«Поколение обязательных» было и в Советском Союзе; Но Советский Союз выиграл войну. И этому поколению не надо было ничего скрывать и в чем-то раскаиваться. Батуринский искренне полагал тогда, что грядет возвращение к ленинским нормам, почитая их за высшую форму демократии, и уже много позже, в 1990 году, вспоминал о Крыленко как о «незаурядном ораторе, выдающемся революционере-ленинце, который выступал против псевдоюридических теорий Вышинского, служивших обоснованием массовых репрессий». Забывая при этом, что человек, сделавший для развития шахмат в стране больше, чем кто-либо другой, отправил на эшафот тысячи невинных людей.

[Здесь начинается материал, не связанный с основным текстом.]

(** * Zero-copy buffer use cases of the session 4 notebook

    The notebook [Day1_session4_topic1_usecases.ipynb] holds three pieces of
    code over Python byte buffers: [reverse_inplace] (case 1), the header
    parse with [struct.unpack_from] (case 2) and [build_packet] (case 5).

    They are embedded here over an explicit store of buffer objects.  A
    [bytes] or [bytearray] object lives at a location of the store; a
    [memoryview] is a handle on such a location.  Every operation is a
    computation in a state-and-exception monad, so that what a call leaves
    in the store, also when it raises, can be stated. *)

From Stdlib Require Import ZArith Lia Strings.String.
From Stdlib Require Strings.Byte.
From stdpp Require Import base list.

Abbreviation byte := Byte.byte.

(** ** Store *)

(** Locations are positions in the store. *)
Abbreviation loc := nat.

(** The buffer of a [bytes] object (read-only) or of a [bytearray] (writable). *)
Record buffer := Buffer { buf_readonly : bool; buf_bytes : list byte }.

Definition bytes_obj (bs : list byte) : buffer := Buffer true bs.
Definition bytearray_obj (bs : list byte) : buffer := Buffer false bs.

(** The store: object number [l] is at index [l]; a new object goes to the end. *)
Abbreviation heap := (list buffer).

(** A [memoryview]: the object it exports, and whether [release()] was called. *)
Record memview := MemView { mv_obj : loc; mv_released : bool }.

(** What the three functions may be handed: a [bytes]/[bytearray] object, a
    [memoryview] of one, or an object of some other class that has a
    [__len__] returning [n] and exports no buffer.  Integers and buffers are
    unbounded here: the limits of the machine ([sys.maxsize], the memory
    there is) are left out. *)
Inductive value :=
| Obj (l : loc)
| View (mv : memview)
| Sized (n : Z).

(** The built-in exceptions the operations raise, and [struct.error]. *)
Inductive exn := TypeError | ValueError | IndexError | struct_error.

(** ** Computations *)

(** A run ends normally with a store and a result, or raises with the
    store as it is at that point.  [Fault]: a reference to no object of the
    store, which no Python program holds.  [OutOfFuel]: a loop was given too
    little fuel. *)
Inductive outcome (A : Type) : Type :=
| Done (h : heap) (a : A)
| Raised (h : heap) (e : exn)
| Fault
| OutOfFuel.
Arguments Done {A} h a.
Arguments Raised {A} h e.
Arguments Fault {A}.
Arguments OutOfFuel {A}.

Definition M (A : Type) : Type := heap -> outcome A.

Definition ret {A} (a : A) : M A := fun h => Done h a.
Definition raise {A} (e : exn) : M A := fun h => Raised h e.
Definition out_of_fuel {A} : M A := fun _ => OutOfFuel.

Definition bind {A B} (m : M A) (k : A -> M B) : M B :=
  fun h =>
    match m h with
    | Done h' a => k a h'
    | Raised h' e => Raised h' e
    | Fault => Fault
    | OutOfFuel => OutOfFuel
    end.

Notation "'let*' x ':=' m 'in' k" := (bind m (fun x => k))
  (at level 10, x name, m at level 100, k at level 200).

Definition deref (l : loc) : M buffer :=
  fun h => match h !! l with Some b => Done h b | None => Fault end.

Definition store (l : loc) (b : buffer) : M unit :=
  fun h => if decide (l < length h) then Done (<[l := b]> h) tt else Fault.

Definition alloc (b : buffer) : M loc :=
  fun h => Done (h ++ [b]) (length h).

(** ** The buffer protocol and the memoryview operations *)

Local Open Scope Z_scope.

(** [PyObject_GetBuffer]: the object whose memory [v] exports. *)
Definition getbuffer (v : value) : M loc :=
  match v with
  | Obj l => ret l
  | View mv => if mv_released mv then raise ValueError else ret (mv_obj mv)
  | Sized _ => raise TypeError
  end.

(** [memoryview(v)] *)
Definition memoryview (v : value) : M memview :=
  let* l := getbuffer v in
  let* _ := deref l in
  ret (MemView l false).

(** [mv.release()] *)
Definition release (mv : memview) : memview := MemView (mv_obj mv) true.

Definition len_mv (mv : memview) : M Z :=
  if mv_released mv then raise ValueError
  else let* b := deref (mv_obj mv) in ret (Z.of_nat (length (buf_bytes b))).

(** [len(v)]: a negative [__len__] makes [len] raise [ValueError]. *)
Definition len (v : value) : M Z :=
  match v with
  | Obj l => let* b := deref l in ret (Z.of_nat (length (buf_bytes b)))
  | View mv => len_mv mv
  | Sized n => if n <? 0 then raise ValueError else ret n
  end.

(** An index counted from the end when negative. *)
Definition wrap_index (n i : Z) : Z := if i <? 0 then i + n else i.

(** [mv[i]] *)
Definition getitem (mv : memview) (i : Z) : M byte :=
  if mv_released mv then raise ValueError
  else
    let* b := deref (mv_obj mv) in
    let j := wrap_index (Z.of_nat (length (buf_bytes b))) i in
    if j <? 0 then raise IndexError
    else match buf_bytes b !! Z.to_nat j with
         | Some x => ret x
         | None => raise IndexError
         end.

(** [mv[i] = x] *)
Definition setitem (mv : memview) (i : Z) (x : byte) : M unit :=
  if mv_released mv then raise ValueError
  else
    let* b := deref (mv_obj mv) in
    if buf_readonly b then raise TypeError
    else
      let n := Z.of_nat (length (buf_bytes b)) in
      let j := wrap_index n i in
      if (j <? 0) || (n <=? j) then raise IndexError
      else store (mv_obj mv) (Buffer false (<[Z.to_nat j := x]> (buf_bytes b))).

(** A bound of a slice, as [slice.indices] clips it (step 1). *)
Definition clip_index (n i : Z) : Z :=
  if i <? 0 then Z.max (i + n) 0 else Z.min i n.

(** [mv[start:stop] = src]: the source must export a buffer of exactly the
    length of the slice. *)
Definition setslice (mv : memview) (start stop : Z) (src : value) : M unit :=
  if mv_released mv then raise ValueError
  else
    let* b := deref (mv_obj mv) in
    if buf_readonly b then raise TypeError
    else
      let* ls := getbuffer src in
      let* s := deref ls in
      let n := Z.of_nat (length (buf_bytes b)) in
      let lo := clip_index n start in
      let hi := Z.max lo (clip_index n stop) in
      if negb (Z.of_nat (length (buf_bytes s)) =? hi - lo) then raise ValueError
      else store (mv_obj mv)
             (Buffer false (take (Z.to_nat lo) (buf_bytes b) ++ buf_bytes s
                            ++ drop (Z.to_nat hi) (buf_bytes b))).

(** [v] exports the buffer [b], which is object [l] of the store [h]. *)
Definition exports (h : heap) (v : value) (l : loc) (b : buffer) : Prop :=
  getbuffer v h = Done h l /\ h !! l = Some b.

(** ** Case 1: reverse in place *)

(** [mv[left], mv[right] = mv[right], mv[left]]: the right-hand tuple is
    read first, then the two targets are assigned from left to right. *)
Definition swap (mv : memview) (left right : Z) : M unit :=
  let* a := getitem mv right in
  let* b := getitem mv left in
  let* _ := setitem mv left a in
  setitem mv right b.

(** The [while left < right] loop.  The test comes first, so leaving the
    loop costs no fuel; each turn of the body costs one. *)
Fixpoint reverse_loop (fuel : nat) (mv : memview) (left right : Z) : M unit :=
  if left <? right then
    match fuel with
    | O => out_of_fuel
    | S fuel' =>
        let* _ := swap mv left right in
        reverse_loop fuel' mv (left + 1) (right - 1)
    end
  else ret tt.

Definition reverse_inplace (fuel : nat) (data : value) : M unit :=
  let* mv := memoryview data in
  let* n := len_mv mv in
  let* _ := reverse_loop fuel mv 0 (n - 1) in
  let mv := release mv in
  ret tt.

(** ** Case 2: binary header parse *)

(** The format characters [B], [H], [I] and [Q] of the [struct] module:
    unsigned integers of 1, 2, 4 and 8 bytes in the standard sizes that the
    byte-order prefix [>] selects.  A format is a list of them; [">IHH"] is
    [[uI; uH; uH]]. *)
Inductive code := uB | uH | uI | uQ.

Definition code_size (c : code) : nat :=
  match c with uB => 1 | uH => 2 | uI => 4 | uQ => 8 end%nat.

(** [struct.calcsize] *)
Definition calcsize (fmt : list code) : nat := sum_list (code_size <$> fmt).

Definition byte_value (b : byte) : Z := Z.of_N (Byte.to_N b).

(** One big-endian unsigned integer, as the module reads it:
    [x = (x << 8) | byte], from the first byte on. *)
Definition bu_uint (bs : list byte) : Z :=
  fold_left (fun x b => Z.lor (Z.shiftl x 8) (byte_value b)) bs 0.

Fixpoint unpack_fields (fmt : list code) (bs : list byte) : list Z :=
  match fmt with
  | [] => []
  | c :: fmt' =>
      bu_uint (take (code_size c) bs) :: unpack_fields fmt' (drop (code_size c) bs)
  end.

(** [struct.unpack_from(fmt, buffer, offset)].  A negative offset counts
    from the end of the buffer. *)
Definition unpack_from (fmt : list code) (buffer : value) (offset : Z) : M (list Z) :=
  let* l := getbuffer buffer in
  let* b := deref l in
  let n := Z.of_nat (length (buf_bytes b)) in
  let size := Z.of_nat (calcsize fmt) in
  if (offset <? 0) && ((0 <? offset + size) || (offset + n <? 0))
  then raise struct_error
  else
    let offset := if offset <? 0 then offset + n else offset in
    if n - offset <? size then raise struct_error
    else ret (unpack_fields fmt (drop (Z.to_nat offset) (buf_bytes b))).

(** [bytearray(bs)]: a new writable object holding a copy of [bs]. *)
Definition bytearray_of (bs : list byte) : M value :=
  let* l := alloc (bytearray_obj bs) in ret (Obj l).

(** The cell of case 2, from the bytes that [os.urandom(16)] gave.  A
    tuple of another length than three cannot be bound to the three names. *)
Definition parse_header (random : list byte) : M (Z * Z * Z) :=
  let* header := bytearray_of random in
  let* mv_head := memoryview header in
  let* t := unpack_from [uI; uH; uH] (View mv_head) 0 in
  match t with
  | [magic; major; minor] =>
      let mv_head := release mv_head in
      ret (magic, major, minor)
  | _ => raise ValueError
  end.

(** The unsigned integer that a string of bytes denotes in big-endian
    order, written as the positional sum: the first byte weighs most.  This
    is the reading the specification asks for, to compare [bu_uint] with. *)
Fixpoint big_endian (bs : list byte) : Z :=
  match bs with
  | [] => 0
  | b :: bs' => byte_value b * 256 ^ Z.of_nat (length bs') + big_endian bs'
  end.

(** The bytes of field number [i] of the layout [fmt] laid at [offset]. *)
Definition field_bytes (fmt : list code) (offset : nat) (i : nat) (c : code)
    (bs : list byte) : list byte :=
  take (code_size c) (drop (offset + calcsize (take i fmt)) bs).

(** ** Case 5: packet assembly *)

(** [sum(len(p) for p in parts)], from the start value 0 *)
Fixpoint sum_len (parts : list value) (acc : Z) : M Z :=
  match parts with
  | [] => ret acc
  | p :: ps => let* n := len p in sum_len ps (acc + n)
  end.

(** [bytearray(n)]: [n] zero bytes. *)
Definition bytearray (n : Z) : M value :=
  if n <? 0 then raise ValueError
  else bytearray_of (replicate (Z.to_nat n) Byte.x00).

(** The [for part in parts] loop, from the write position [offset]. *)
Fixpoint copy_parts (mv : memview) (parts : list value) (offset : Z) : M unit :=
  match parts with
  | [] => ret tt
  | part :: ps =>
      let* part_length := len part in
      let* _ := setslice mv offset (offset + part_length) part in
      copy_parts mv ps (offset + part_length)
  end.

Definition build_packet (parts : list value) : M value :=
  let* total_size := sum_len parts 0 in
  let* buf := bytearray total_size in
  let* mv := memoryview buf in
  let* _ := copy_parts mv parts 0 in
  let mv := release mv in
  ret buf.

(** [p] is a byte source holding [s] in the store [h]. *)
Definition source (h : heap) (p : value) (s : list byte) : Prop :=
  exists l b, exports h p l b /\ buf_bytes b = s.

(** The store that a run ends with, normally or by an exception. *)
Definition final {A} (o : outcome A) : option heap :=
  match o with
  | Done h _ | Raised h _ => Some h
  | Fault | OutOfFuel => None
  end.

(** The run ends with the store [h] it started from. *)
Definition keeps {A} (h : heap) (o : outcome A) : Prop :=
  forall h', final o = Some h' -> h' = h.

(** The run ends with the store [h] and, after it, one writable object. *)
Definition appends {A} (h : heap) (o : outcome A) : Prop :=
  forall h', final o = Some h' -> exists bs, h' = h ++ [Buffer false bs].

(** [p] refers to an object of the store [h], if to any. *)
Definition in_store (h : heap) (p : value) : Prop :=
  match p with
  | Obj l => (l < length h)%nat
  | View mv => (mv_obj mv < length h)%nat
  | Sized _ => True
  end.

(** [len(p)] raises: [p] has no well-defined length. *)
Definition ill_defined_length (h : heap) (p : value) : Prop :=
  exists h' e, len p h = Raised h' e.

(** ** Runs on the notebook's data *)

Definition ascii_bytes (s : string) : list byte := list_byte_of_string s.

(** The bytes that case 1 reverses. *)
Definition alphabet : list byte := ascii_bytes "abcdefghijklmnopqrstuvwxyz".

(** A header of 16 bytes whose first eight are [00 00 00 01 00 02 00 03]. *)
Definition header_123 : list byte :=
  [Byte.x00; Byte.x00; Byte.x00; Byte.x01; Byte.x00; Byte.x02; Byte.x00; Byte.x03;
   Byte.xde; Byte.xad; Byte.xbe; Byte.xef; Byte.x00; Byte.xff; Byte.x10; Byte.x80].

(** The three parts that case 5 assembles, as [bytes] objects 0, 1 and 2. *)
Definition packet_store : heap :=
  [bytes_obj (ascii_bytes "HEAD"); bytes_obj (ascii_bytes "DATA");
   bytes_obj (ascii_bytes "TAIL")].
Definition packet_parts : list value := [Obj 0%nat; Obj 1%nat; Obj 2%nat].


(** ** Loop unrolling: element-wise addition

    [normal_loop] and [unrolled_loop] of the loop-unrolling notebook add two
    arrays element by element into a third.  The arrays (Python lists or
    one-dimensional numpy arrays) live in a store of their own, array number
    [a] at index [a], so that [out] may be the very array that [x] or [y]
    is.  The elements and their [+] are left open. *)

(** How a run over arrays ends: normally, by an exception, or [Lost] on a
    reference to no array of the store. *)
Inductive result (A T : Type) : Type :=
| Ok (st : list (list A)) (v : T)
| Err (st : list (list A)) (e : exn)
| Lost.
Arguments Ok {A T} st v.
Arguments Err {A T} st e.
Arguments Lost {A T}.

Он был способный и многоопытный человек, но с опытом умирания организма он, как и все, столкнулся впервые. За два года до смерти сказал Карпову: «Я никак не предполагал, что доживу до таких лет, иначе не женился бы на такой молодой женщине; ведь между нами разница в тридцать шесть лет, и ей придется исполнять роль сиделки при мне. Если я совсем ослепну, я без колебаний всё прекращу».
Подобные мысли посещают на склоне лет многих людей, но лишь единицы решаются на такой шаг. Я думаю, слова Батуринского скорее говорили о его темпераменте, чем о продуманном желании. Постулат Честертона «всё прекрасно по сравнению с небытием» больше вписывался в его мировоззрение, ибо старость еще не так плоха, если учитывать альтернативу. По духу своему он принадлежал к той же категории людей, что и Ботвинник, говоривший о себе с гордостью: «Я материалист» - и жизнью своей, и смертью доказавший это на деле.
Множество людей к концу жизни резко меняют ее течение. Чаще всего впадают в религию, сожалеют о грехах молодости, ошибках, которые уже не исправишь, мучаются угрызениями совести... Примерам этим несть числа. Восьмидесятилетний Даниил Гранин, вспоминая двадцатитрехлетнего лейтенанта Гранина, пишет, что вряд ли нашел бы с ним общий язык, а если бы встретился с собой тридцатилетним, то возненавидел бы того человека. Это чувство, уверен, было совершенно незнакомо Батуринскому: он жил в ладу с самим собой.
Мне казалось, что в его биографии было множество фактов, которые нельзя изгнать из памяти, но которые были, были. Эти факты и события, казалось мне, должны были бы сейчас, в самом конце жизни, вызвать у него сожаление или даже раскаяние. Ничуть не бывало. Он скрывался за формулой, годной на все времена — Юлия Цезаря, Людовика XIV, Сталина или Брежнева: такое было время, и в точности, как Ботвинник, отвечал на мой прямой вопрос: «Нет, ни о чем не жалею... Может, и допускал какие просчеты, но больше по мелочам».
Думаю, что слова Ивана Петровича Белкина: «Вникнем во всё это хорошенько, и вместо негодования сердце наше исполнится искренним состраданием» — он бы просто не принял. Негодовать на него было, как он полагал, не за что, тем более он не понял бы, почему ему надо сострадать. Неизбежность смерти может испугать лишь человека, у которого нечиста совесть по отношению к собственной жизни. Я не заметил у него такого испуга.
В старости, в преддверии неумолимого и неизбежного, многие пытаются, подводя баланс, обдумать былое и попытаться с вершины возраста и опыта взглянуть на прожитую жизнь и совершенные поступки. Я не думаю, чтобы он сбивался со счета, ведя такую душевную бухгалтерию; свой баланс он обозначил раз и навсегда: я ни о чем не жалею и мне нечего стыдиться.
Медики меня засмеют, но я считаю, что это внутреннее согласие с самим собой, искреннее убеждение в правильности жизни способствует долголетию. Отсюда и его долголетие, как и долголетие Ботвинника, Кагановича или Молотова. Потому что не раздирают внутренние переживания, не занимаешься самоедством, не отравляешь негативными эмоциями оставшиеся крупицы жизни — разве что вздыхаешь о старых временах, наведя лупу на газетную строку.
В самом конце своей книги, изданной в 1990 году, Батуринский, размышляя о том, должен ли автор вносить изменения в то, что было написано давно, или вовсе убирать непопулярные ныне имена политических деятелей, сам ответил на этот вопрос отрицательно, защищая свое прошлое, огромную страну, вступившую в последние месяцы своего существования. Но не стал юлить, перестраиваться, отрекаться от себя, не вступил на путь Калугиных и гордиевских, остался самим собой, не скрылся за новыми модными лозунгами, как сделали многие, очень многие в постсоветское время. Он придерживался ложных концепций, но не лгал, и, пытаясь дать оценку его жизни, поневоле задумаешься над печальными словами: «Tout 1е mond a raison»[ 18 ].